- _Source data_
(** The rounds that a loop over the buffer needs: the first may find characters, the others read
    some, the last sees the end. *)
Definition rounds_for (p : ObClientTnsParseParams) : nat := length (unread p) + match in_buffer p with [] => 0 | _ => 1 end.

Lemma rounds_enough p : (rounds_for p <= S (length (unread p)))%nat.
Proof. unfold rounds_for. case_match; lia. Qed.

Lemma rounds_next p p1 p2 : in_buffer p2 = [] -> unread p2 = unread p1 -> (length (unread p1) <= length (unread p))%nat ->
  (in_buffer p = [] -> (length (unread p1) < length (unread p))%nat) -> (rounds_for p2 < rounds_for p)%nat.
Proof. intros E2 Eu Hu Hless. unfold rounds_for. rewrite E2, Eu. destruct (in_buffer p); [specialize (Hless eq_refl)|]; lia. Qed.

- _Exercise objective_
Leave out every line after the one with "Lemma rounds_next p". Reproduce the material above exactly from its first line through that line.

- _Result of this exercise_
(** The rounds that a loop over the buffer needs: the first may find characters, the others read
    some, the last sees the end. *)
Definition rounds_for (p : ObClientTnsParseParams) : nat := length (unread p) + match in_buffer p with [] => 0 | _ => 1 end.

Lemma rounds_enough p : (rounds_for p <= S (length (unread p)))%nat.
Proof. unfold rounds_for. case_match; lia. Qed.

Lemma rounds_next p p1 p2 : in_buffer p2 = [] -> unread p2 = unread p1 -> (length (unread p1) <= length (unread p))%nat ->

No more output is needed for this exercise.